If you’ve read any of my previous blog posts you’ve probably noticed that I often recommend adding bone broth to your child’s diet to support healing. Traditionally prepared bone broths are full of nourishing ingredients that help support the immune and digestive systems. It is revered in Chinese culture for it’s healing properties, referred to as “longevity soup,” and is an age old remedy for any type of infirmity. It is given to the young and old to help support their body’s special needs. The nutrients and minerals in bone broths are easy to assimilate making this remedy a staple in healing many different illnesses, broken bones and poor muscle development. Bone broth is rich in collagen, gelatin and minerals which according to traditional Chinese medicine (TCM) help to promote proper digestion, stop dry coughs and treats insomnia and irritability related to high fevers (1). In cultures that consume little or no dairy products, bone broths were a major source of calcium and magnesium before modern processed foods became the standard. Sadly, boxed and canned broths are highly processed and contain ingredients like hydrolyzed yeast extract, msg, corn syrup and other additives plus a large amount of sodium. There is no substitute for homemade broth made from the bones of a healthy pastured chicken so I wanted to share how we make broth from start to finish at our house. My husband, Dwight, is the main chef in our family (lucky, right?) and I’ve asked him to share his recipes for roasted chicken and bone broth. Here’s what Dwight (who can also be found at http://bookcents.blogspot.com/ here) does with the pasture-raised chickens I bring home from the farmer’s market.

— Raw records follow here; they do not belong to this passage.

(** C8: The configuration descriptor is well formed and truthful.  It splits
    into the descriptors of a two-interface CDC device, its total length is
    the number of bytes sent, each interface declares as many endpoints as
    follow it, and the endpoints it announces are exactly those, with type,
    direction and size, that the firmware configures on
    [ConfigurationChanged], in ascending order as the controller requires. *)
Theorem configuration_truthful n (s : state) :
  iflag s = false -> (3 <= n)%nat ->
  exists l s', split_descriptors 9 ConfigurationDescriptor = Some l /\
    descriptor_types l = [2; 4; 0x24; 0x24; 0x24; 5; 4; 5; 5] /\
    le_value (take 2 (drop 2 ConfigurationDescriptor)) = Z.of_nat (List.length ConfigurationDescriptor) /\
    map (fun b => nth 4 b 0) (bodies_of DTYPE_Interface l) = [1; 2] /\
    @Adelino_ConfigurationChanged B no_vectors n s = Ok tt s' /\
    exists d, tr s' = d ++ tr s /\
      Permutation (configured_endpoints (rev d)) (map ep_of_descriptor (bodies_of DTYPE_Endpoint l)) /\
      map (fun x => x.1.1) (configured_endpoints (rev d)) = [2; 3; 4].
Proof.
  intros Hf Hn. unfold Adelino_ConfigurationChanged.
  destruct n as [|[|[|n]]]; [lia|lia|lia|]. set (N := S (S (S n))).
  edestruct (configure_run CDC_NOTIFICATION_EPNUM EP_TYPE_INTERRUPT ENDPOINT_DIR_IN
    CDC_NOTIFICATION_EPSIZE 0 N) as (b1 & v1 & t1 & s1 & E1 & F1 & T1); [exact Hf|reflexivity|].
  edestruct (configure_run CDC_TX_EPNUM EP_TYPE_BULK ENDPOINT_DIR_IN CDC_TXRX_EPSIZE 16 N)
    as (b2 & v2 & t2 & s2 & E2 & F2 & T2); [exact F1|reflexivity|].
  edestruct (configure_run CDC_RX_EPNUM EP_TYPE_BULK ENDPOINT_DIR_OUT CDC_TXRX_EPSIZE 16 N)
    as (b3 & v3 & t3 & s3 & E3 & F3 & T3); [exact F2|reflexivity|].
  eexists _, s3. split; [reflexivity|]. split; [reflexivity|]. split; [reflexivity|].
  split; [reflexivity|]. split.
  { unfold bind. by rewrite E1, E2, E3. }
  eexists. split; [rewrite T3, T2, T1, !app_assoc; reflexivity|]. split; [|reflexivity].
  cbn. apply perm_skip, perm_swap.
Qed.
End Layout.

(** ** Transfer of a descriptor *)

Section Transfer.
Context {B : Board} {V : Vectors} {KB : CtlBoard B} {I : BuildIds}.
#[local] Existing Instance adelino_app.

(** C10: A GetDescriptor request for a descriptor the device has is answered
    with that descriptor, truncated to the length the host asked for. *)
Theorem get_descriptor_transfer n s :
  let r := obj_of USB_ControlRequest s in
  let k := ctl_of (world s) in
  attached s -> k_in k = [] -> k_sent k = [] -> k_want k = wLength r -> 0 <= k_want k ->
  var_of DD_Size s = 0 \/ var_of DD_Size s = sizeof_Device ->
  u8 (Z.shiftr (wValue r) 8) = DTYPE_Device \/ u8 (Z.shiftr (wValue r) 8) = DTYPE_Configuration \/
    (u8 (Z.shiftr (wValue r) 8) = DTYPE_String /\ 0 <= u8 (Z.land (wValue r) 0xFF) <= 2) ->
  (126 <= n)%nat ->
  exists size bytes s1 s', Adelino_GetDescriptor (wValue r) (u8 (wIndex r)) n s = Ok (size, bytes) s1 /\
    USB_Device_GetDescriptor n s = Ok tt s' /\
    k_setup (ctl_of (world s')) = false /\
    concat (k_sent (ctl_of (world s'))) = take (Z.to_nat (wLength r)) bytes.
Proof.
  intros r k Ha Hi Ht Hw H0 Hd Hty Hn.
  destruct (get_descriptor_run n (wValue r) (u8 (wIndex r)) s Hd)
    as (size & bytes & E & Hlen & Hsz & _ & Hx).
  apply Hx in Hty. exists size, bytes, (searched s).
  destruct (searched_frame s) as (Fw & Fm & Fs).
  unfold USB_Device_GetDescriptor. unfold bind at 1, get_obj at 1. unfold bind at 1.
  fold r. change (CALLBACK_USB_GetDescriptor (wValue r) (u8 (wIndex r)))
    with (Adelino_GetDescriptor (wValue r) (u8 (wIndex r))).
  rewrite E. rewrite (proj2 (Z.eqb_neq _ _) Hty).
  assert (kst (searched s) k (searched s)) as H by (split; [by rewrite Fw|done|done]).
  destruct (k_clear_setup _ _ n _ H) as (s1 & E1 & H1). unfold bind at 1. rewrite E1.
  destruct (k_write_stream (searched s) n bytes _ s1 H1) as (s2 & k2 & E2 & H2 & Hs2 & Hc2 & _);
    try done.
  - destruct Ha. split; by rewrite Fs.
  - unfold obj_of. by rewrite Fm.
  - intros ->. simpl in Hsz. by subst.
  - lia.
  - unfold bind at 1. rewrite Hsz, E2.
    destruct (k_clear_out _ _ n _ H2) as (s3 & E3 & [H3 _ _]).
    exists s3. rewrite E3, H3, Hc2. split; [done|]. split; [done|]. split; [done|].
    cbn. by rewrite Hw.
Qed.
End Transfer.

Chicken Start to Finish:Chicken Start to Finish: Roasted Chicken & Bone Broth Recipes (1)

Roasting the chicken These types of chickens are smaller in size and weigh less than your normal, store-bought chickens. The ones we have bought so far are around 4 pounds. Rinse and pat dry the chicken. Season the cavity with salt and pepper and place in a roasting pan. Melt 2 Tbsp. butter and mix with 2 Tbsp. olive oil. Brush the mixture over the chicken. Salt and pepper the chicken. Roast for 75 minutes (longer if your chicken weighs more) in the center of a 400°F oven, basting with pan juices often, until a meat thermometer registers 175°F in the thigh meat. While the chicken cools enough to carve, pour the pan juices and browned bits into a saucepan and simmer until thickened.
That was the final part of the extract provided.